Книга Адреса любви: Москва, Петербург, Париж. Дома и домочадцы русской литературы, страница 111. Автор книги Вячеслав Недошивин

Разделитель для чтения книг в онлайн библиотеке

Онлайн книга «Адреса любви: Москва, Петербург, Париж. Дома и домочадцы русской литературы»

Cтраница 111

Стол, стул и два любимых тополя за окном. Ныне напротив ее дома в Борисоглебском, напротив музея ее – остался один. Но, если прокрутить пленку назад, в 1920-й, то можно увидеть, как там, на втором этаже дома, она среди тьмы, пепла, ломаной мебели, битой посуды записывает: «Мои два тополя перед крыльцом мне дороже больших лесов, они – волей-неволей за шесть лет успели привыкнуть ко мне… – кто так часто глядел на них на рассвете?..»
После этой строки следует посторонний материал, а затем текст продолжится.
Definition scheduleNext (curr_thread_id : Z) (curr_thread_next_instr_kind : ActionKind) : M Z :=
  s <- get ;;
  if uge curr_thread_id (length (globalInstructions s)) then abort Undefined
  else
    let gi := set_kind (globalInstructions s) curr_thread_id curr_thread_next_instr_kind in
    put (set_globalInstructions s gi) ;;;
    match eng_schedule E gi with
    | Some t => ret t
    | None => ret (-1)
    end.

End Shim.

(** ** Concrete states and engines used by the examples *)

(** The state built by the constructor: only the main thread, at
    [Event::getInit()]. *)
Definition init_shim : Shim :=
  {| globalInstructions := [mkAction (mkEvent 0 0) Load]; initVals_ := ∅;
     annotation_id := ∅; annotation_id_counter := 0%N; submitted := []; graph_fixups := [] |}.

Definition scalar_of (v : Z) : GenmcScalar := GenmcScalar_of_SVal v.

(** An engine giving the same answers to every label; every read/write
    calls the old-value setter once per entry of [calls]. *)
Definition const_engine (calls : list (SAddr * CoLabel)) (lr : LoadResult) (sr : StoreResult)
    (join : option SVal) (addr : Z) (sched : option Z) : Engine :=
  {| eng_load := fun _ => (calls, lr); eng_store := fun _ => (calls, sr);
     eng_join := fun _ => join; eng_create := fun l =>
       match l with ThreadCreateLabel _ c _ => c | _ => -1 end;
     eng_malloc := fun _ => addr; eng_schedule := fun _ => sched |}.

Definition load_value (v : Z) : LoadResult := mkLoadResult false None (scalar_of v).
Definition load_no_value : LoadResult := mkLoadResult true None (mkScalar 0 0 false).
Definition load_error (msg : string) : LoadResult := mkLoadResult false (Some msg) (mkScalar 0 0 false).
Definition store_ok : StoreResult := mkStoreResult None true.
Definition store_error (msg : string) : StoreResult := mkStoreResult (Some msg) false.

(** ** Operations issued on one thread, for the position bookkeeping *)

Inductive Op :=
| OpLoad (address size : Z) (ord : MemOrdering) (old_val : GenmcScalar)
| OpStore (address size : Z) (v old_val : GenmcScalar) (ord : MemOrdering) (ty : StoreEventType)
| OpRMW (address size : Z) (lo so : MemOrdering) (op : RMWBinOp) (rhs old_val : GenmcScalar)
| OpCAS (address size : Z) (expected new old_val : GenmcScalar) (slo sso flo : MemOrdering) (weak : bool)
| OpFence (ord : MemOrdering)
| OpMalloc (size alignment : Z)
| OpFree (address size : Z)
| OpCreate (child : Z)
| OpJoin (child : Z)
| OpFinish (ret_val : Z)
| OpUserBlock
| OpLock (address size : Z)
| OpTryLock (address size : Z)
| OpUnlock (address size : Z).

Definition run_op (E : Engine) (t : Z) (op : Op) : M unit :=
  match op with
  | OpLoad a sz ord old => handleLoad E t a sz ord old ;;; ret tt
  | OpStore a sz v old ord ty => handleStore E t a sz v old ord ty ;;; ret tt
  | OpRMW a sz lo so o rhs old => handleReadModifyWrite E t a sz lo so o rhs old ;;; ret tt
  | OpCAS a sz e n old slo sso flo w => handleCompareExchange E t a sz e n old slo sso flo w ;;; ret tt
  | OpFence ord => handleFence t ord
  | OpMalloc sz al => handleMalloc E t sz al ;;; ret tt
  | OpFree a sz => handleFree t a sz
  | OpCreate c => handleThreadCreate E c t
  | OpJoin c => handleThreadJoin E t c
  | OpFinish rv => handleThreadFinish t rv
  | OpUserBlock => handleUserBlock t
  | OpLock a sz => handleMutexLock E t a sz ;;; ret tt
  | OpTryLock a sz => handleMutexTryLock E t a sz ;;; ret tt
  | OpUnlock a sz => handleMutexUnlock E t a sz ;;; ret tt
  end.

(** Whether the engine's answer to [l], the first label the operation
    submits, makes the operation take its advance back: a [Lock] read that
    errs or resolves no value, a [TryLock] read without a value, a [Join]
    without a value. *)
Definition retracts (E : Engine) (op : Op) (l : EventLabel) : bool :=
  match op with
  | OpLock _ _ => let r := snd (eng_load E l) in is_error r || is_read_opt r
  | OpTryLock _ _ => negb (has_value (snd (eng_load E l)))
  | OpJoin _ => bool_decide (eng_join E l = None)
  | _ => false
  end.

Definition shift_event (d : Z) (p : Event) : Event := mkEvent (ev_thread p) (ev_index p + d).

(** [s'] is [s] with thread [t] moved by [d] and the labels [new] submitted. *)
Definition moves (t d : Z) (new : list EventLabel) (s s' : Shim) : Prop :=
  pos_of s' t = option_map (shift_event d) (pos_of s t) /\
  submitted s' = submitted s ++ new.

(** The position bookkeeping of one operation issued on thread [t]: the
    thread moves by one per label submitted, minus one when the engine's
    answer to the first label makes the operation take its advance back. *)
Definition accounted (E : Engine) (t : Z) (op : Op) (s s' : Shim) : Prop :=
  exists p new, pos_of s t = Some p /\ submitted s' = submitted s ++ new /\
    pos_of s' t = Some (shift_event (Z.of_nat (length new) -
                                     match new with
                                     | l :: _ => if retracts E op l then 1 else 0
                                     | [] => 0
                                     end) p).

(** Running a list of [handleOldVal] calls, as the engine would. *)
Fixpoint run_old_vals (calls : list (SAddr * GenmcScalar * CoLabel)) : M unit :=
  match calls with
  | [] => ret tt
  | (addr, v, co) :: rest => handleOldVal addr v co ;;; run_old_vals rest
  end.

(** Entries of the initial-value table are initialized values. *)
Definition initVals_wf (m : gmap Z GenmcScalar) : Prop :=
  forall a v, m !! a = Some v -> is_init v = true.

(** Thread [t] has a slot in the instruction table. *)
Definition registered (s : Shim) (t : Z) : Prop :=
  0 <= t < Z.of_nat (length (globalInstructions s)).

(** The label [handleStore] builds for each store kind. *)
Definition store_label (ty : StoreEventType) (pos : Event) (ord : MemOrdering) (a sz : Z) (val : SVal)
  : EventLabel :=
  match ty with
  | Normal => WriteLabel pos ord a sz val
  | ReadModifyWrite => FaiWriteLabel pos ord a sz val
  | CompareExchange => CasWriteLabel pos ord a sz val
  | MutexUnlockWrite => UnlockWriteLabel pos ord a sz val
  end.

(** ** Execution start *)


(** Miri issuing operations, each on its thread, one after another. *)
Fixpoint run_ops (E : Engine) (ops : list (Z * Op)) : M unit :=
  match ops with
  | [] => ret tt
  | (t, op) :: rest => run_op E t op ;;; run_ops E rest
  end.

(** The spin-loop annotation table: every id is below the counter, and no
    two addresses share an id. *)
Definition annot_wf (s : Shim) : Prop :=
  (forall a i, annotation_id s !! a = Some i -> (i < annotation_id_counter s)%N) /\
  (forall a b i, annotation_id s !! a = Some i -> annotation_id s !! b = Some i -> a = b).

(** How the two tables evolve: recorded initial values stay, and stay
    initialized; annotation ids stay, and stay well formed. *)
Definition evolves (s s' : Shim) : Prop :=
  (initVals_wf (initVals_ s) ->
     initVals_wf (initVals_ s') /\
     (forall a w, initVals_ s !! a = Some w -> initVals_ s' !! a = Some w)) /\
  (annot_wf s -> annot_wf s') /\
  (forall a i, annotation_id s !! a = Some i -> annotation_id s' !! a = Some i).

(** * Theorems *)

Example rmw_add_example :
  match handleReadModifyWrite (const_engine [] (load_value 7) store_ok None 0 None)
          0 4096 1 Relaxed Relaxed Add (scalar_of 255) (scalar_of 0) init_shim with
  | Done r s => r = RMWOk 7 6 true /\ length (submitted s) = 2%nat
  | Aborted _ => False
  end.
Proof. vm_compute. split; reflexivity. Qed.

(** ** Monad inversion and frame lemmas *)

Lemma bind_Done {A B} (m : M A) (f : A -> M B) s b s'' :
  bind m f s = Done b s'' -> exists a s', m s = Done a s' /\ f a s' = Done b s''.
Proof. unfold bind. destruct (m s) as [a s'|k]; [eauto | discriminate]. Qed.

Ltac inv_bind H :=
  let a := fresh "a" in let s := fresh "s" in
  let H1 := fresh "H" in let H2 := fresh "H" in
  apply bind_Done in H; destruct H as (a & s & H1 & H2).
Восемь лет проживет она тут до отъезда в эмиграцию, до встречи с Сергеем (Москва, Борисоглебский пер., 6). Они сняли квартиру здесь в 1914-м. «Дом-корабль» в два этажа, с закоулками, окном в потолке и «каютой-чердаком» – семь только светлых комнат, не считая темных, – и – 300 «квадратов», как сказали бы сейчас. Когда в 1966-м я, еще солдатом, вырвавшись в увольнение, пришел сюда впервые, тут была коммуналка, где обитало, как пишут ныне, сорок жильцов. Еще ничего не было, кроме первой тоненькой книжки ее стихов, выпущенной в 1961-м. Не было «биографии» ее, не было никакого «цветаеведения», да и сам дом был приговорен – это известно! – к сносу. Я поднялся по той еще лестнице (если б вы видели ее в 1966-м!), позвонил в дверь (ныне она – перенесена!) и начал объяснять какой-то тетке, зачем пришел. Она, колюче глянув на меня через цепочку, буркнула: «Цветаева? Нет, не живут, не живут здесь такие». Через щель я только и успел разглядеть тогда какие-то тазы, кривую вешалку и часть швабры с грязной тряпкой… Тряпки, как и аптеки, – вечны. Но даже в нынешнем, залитом светом музее, даже если вы попадете в руки лучшего в мире экскурсовода – и тоже, кстати, поэта! – Галины Данильевой, вам всё равно никто не покажет ни тарусского рояля, ни «волшебной» елизаветинской люстры, ни настоящей шкуры того волка, которая лежала у дивана. Нет их, как нет ни чугунной фигурки «Нюрнбергской девы», которая служила Цветаевой пресс-папье, ни скрепки для бумаг в виде двух ладоней, ни глиняной посеребренной «птицы Сирин». Это и до революции-то не всё дожило, а уж тем более – до суматошного отъезда Цветаевой в эмиграцию.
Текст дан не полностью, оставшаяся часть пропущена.